(Saved data entries)

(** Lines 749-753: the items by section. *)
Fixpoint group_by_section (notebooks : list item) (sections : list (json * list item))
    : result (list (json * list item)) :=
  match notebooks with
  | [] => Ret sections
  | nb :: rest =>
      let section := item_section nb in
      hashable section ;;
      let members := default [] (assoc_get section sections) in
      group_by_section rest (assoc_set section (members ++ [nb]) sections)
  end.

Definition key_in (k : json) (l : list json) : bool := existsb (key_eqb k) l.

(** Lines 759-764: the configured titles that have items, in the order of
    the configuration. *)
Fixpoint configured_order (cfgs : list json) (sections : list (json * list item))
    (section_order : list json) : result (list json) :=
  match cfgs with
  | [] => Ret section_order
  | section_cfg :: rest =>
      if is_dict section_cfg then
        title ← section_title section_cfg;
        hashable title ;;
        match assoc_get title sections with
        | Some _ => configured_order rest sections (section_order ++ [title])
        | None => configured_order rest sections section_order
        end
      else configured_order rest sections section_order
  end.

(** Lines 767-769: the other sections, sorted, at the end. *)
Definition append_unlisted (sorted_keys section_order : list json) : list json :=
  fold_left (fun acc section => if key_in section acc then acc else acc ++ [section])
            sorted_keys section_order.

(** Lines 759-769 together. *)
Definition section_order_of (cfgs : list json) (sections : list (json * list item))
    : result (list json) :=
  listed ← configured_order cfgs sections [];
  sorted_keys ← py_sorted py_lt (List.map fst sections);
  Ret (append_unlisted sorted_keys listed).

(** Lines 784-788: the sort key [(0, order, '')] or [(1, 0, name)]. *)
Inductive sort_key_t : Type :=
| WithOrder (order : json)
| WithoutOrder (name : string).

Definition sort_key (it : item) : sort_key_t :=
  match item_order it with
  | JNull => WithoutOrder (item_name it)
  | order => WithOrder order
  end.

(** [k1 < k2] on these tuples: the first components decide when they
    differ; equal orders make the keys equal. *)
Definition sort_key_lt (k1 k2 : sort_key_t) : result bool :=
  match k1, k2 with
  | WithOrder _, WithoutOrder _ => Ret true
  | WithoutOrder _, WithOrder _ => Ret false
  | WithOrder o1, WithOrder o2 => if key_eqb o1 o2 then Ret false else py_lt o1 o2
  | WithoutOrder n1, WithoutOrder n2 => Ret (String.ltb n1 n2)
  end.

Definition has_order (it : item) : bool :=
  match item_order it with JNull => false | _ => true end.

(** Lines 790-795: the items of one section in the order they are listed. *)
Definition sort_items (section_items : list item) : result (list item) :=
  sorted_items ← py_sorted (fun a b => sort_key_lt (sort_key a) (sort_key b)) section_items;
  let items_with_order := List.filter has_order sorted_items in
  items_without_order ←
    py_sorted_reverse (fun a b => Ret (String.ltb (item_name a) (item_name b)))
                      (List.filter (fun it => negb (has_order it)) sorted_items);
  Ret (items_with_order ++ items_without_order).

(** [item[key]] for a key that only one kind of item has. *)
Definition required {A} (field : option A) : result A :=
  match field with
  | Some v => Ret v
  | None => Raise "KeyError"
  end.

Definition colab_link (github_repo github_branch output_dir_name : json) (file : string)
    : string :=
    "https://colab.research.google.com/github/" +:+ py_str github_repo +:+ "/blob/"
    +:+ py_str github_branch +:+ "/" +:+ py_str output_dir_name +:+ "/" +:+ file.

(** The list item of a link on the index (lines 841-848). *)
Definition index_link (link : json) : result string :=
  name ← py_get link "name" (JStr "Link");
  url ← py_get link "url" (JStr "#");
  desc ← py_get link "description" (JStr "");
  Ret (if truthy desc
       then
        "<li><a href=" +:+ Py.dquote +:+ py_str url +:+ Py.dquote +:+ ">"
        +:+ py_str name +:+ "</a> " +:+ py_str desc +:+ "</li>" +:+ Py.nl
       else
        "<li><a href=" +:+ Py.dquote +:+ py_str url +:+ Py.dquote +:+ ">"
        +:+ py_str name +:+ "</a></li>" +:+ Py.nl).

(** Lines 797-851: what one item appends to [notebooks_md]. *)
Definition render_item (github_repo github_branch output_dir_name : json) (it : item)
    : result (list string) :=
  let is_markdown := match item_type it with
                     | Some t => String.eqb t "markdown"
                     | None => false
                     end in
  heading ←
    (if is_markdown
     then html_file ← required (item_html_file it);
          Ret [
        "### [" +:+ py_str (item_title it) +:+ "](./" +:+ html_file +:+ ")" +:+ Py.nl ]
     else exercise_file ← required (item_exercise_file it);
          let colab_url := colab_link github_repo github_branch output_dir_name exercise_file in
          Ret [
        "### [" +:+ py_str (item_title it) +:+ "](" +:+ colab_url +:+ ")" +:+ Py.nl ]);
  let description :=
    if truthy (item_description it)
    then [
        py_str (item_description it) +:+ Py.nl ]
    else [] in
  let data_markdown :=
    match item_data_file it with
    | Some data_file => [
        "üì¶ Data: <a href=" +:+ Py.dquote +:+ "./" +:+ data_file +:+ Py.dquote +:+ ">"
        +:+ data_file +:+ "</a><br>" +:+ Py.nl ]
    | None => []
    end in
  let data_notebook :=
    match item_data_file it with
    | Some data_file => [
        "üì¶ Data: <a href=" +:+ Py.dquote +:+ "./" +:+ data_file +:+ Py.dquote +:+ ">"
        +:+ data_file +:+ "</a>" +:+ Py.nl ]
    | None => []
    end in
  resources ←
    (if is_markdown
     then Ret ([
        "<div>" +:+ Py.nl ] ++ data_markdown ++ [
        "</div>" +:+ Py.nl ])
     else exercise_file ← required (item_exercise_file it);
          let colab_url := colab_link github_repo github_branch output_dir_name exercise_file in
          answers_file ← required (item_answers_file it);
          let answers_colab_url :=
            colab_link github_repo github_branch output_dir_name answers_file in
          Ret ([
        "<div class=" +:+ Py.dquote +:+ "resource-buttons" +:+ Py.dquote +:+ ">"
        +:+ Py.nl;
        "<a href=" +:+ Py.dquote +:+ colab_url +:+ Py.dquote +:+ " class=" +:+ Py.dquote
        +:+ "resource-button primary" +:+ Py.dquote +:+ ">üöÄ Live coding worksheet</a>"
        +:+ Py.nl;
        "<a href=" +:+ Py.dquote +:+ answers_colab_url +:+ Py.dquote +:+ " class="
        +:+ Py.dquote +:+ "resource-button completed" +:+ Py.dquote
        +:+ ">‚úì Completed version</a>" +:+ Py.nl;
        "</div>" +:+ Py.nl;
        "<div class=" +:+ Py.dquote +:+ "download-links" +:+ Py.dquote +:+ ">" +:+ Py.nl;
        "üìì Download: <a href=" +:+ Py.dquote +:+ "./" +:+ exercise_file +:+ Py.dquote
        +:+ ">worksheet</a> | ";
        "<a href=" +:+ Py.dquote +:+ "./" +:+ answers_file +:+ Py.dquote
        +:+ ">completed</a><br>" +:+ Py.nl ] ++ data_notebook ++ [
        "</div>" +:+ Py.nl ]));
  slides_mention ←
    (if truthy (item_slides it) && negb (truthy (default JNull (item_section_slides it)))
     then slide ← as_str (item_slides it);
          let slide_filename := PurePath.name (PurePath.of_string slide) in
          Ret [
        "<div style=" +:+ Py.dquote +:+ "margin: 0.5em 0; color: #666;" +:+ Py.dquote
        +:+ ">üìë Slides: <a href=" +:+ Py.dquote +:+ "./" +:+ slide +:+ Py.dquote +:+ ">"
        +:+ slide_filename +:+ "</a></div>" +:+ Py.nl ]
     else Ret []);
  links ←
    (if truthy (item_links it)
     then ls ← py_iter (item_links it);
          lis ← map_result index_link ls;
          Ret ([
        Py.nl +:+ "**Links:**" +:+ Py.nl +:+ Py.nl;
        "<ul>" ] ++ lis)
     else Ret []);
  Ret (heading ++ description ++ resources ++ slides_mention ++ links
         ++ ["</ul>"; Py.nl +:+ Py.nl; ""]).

[PROBLEM TO WORK ON]: Nothing but the lines from the one containing "(if truthy (item_links it)" to the end of the records above should appear, each copied exactly.

[RESULT OF THIS TASK]:
    (if truthy (item_links it)
     then ls ← py_iter (item_links it);
          lis ← map_result index_link ls;
          Ret ([
        Py.nl +:+ "**Links:**" +:+ Py.nl +:+ Py.nl;
        "<ul>" ] ++ lis)
     else Ret []);
  Ret (heading ++ description ++ resources ++ slides_mention ++ links
         ++ ["</ul>"; Py.nl +:+ Py.nl; ""]).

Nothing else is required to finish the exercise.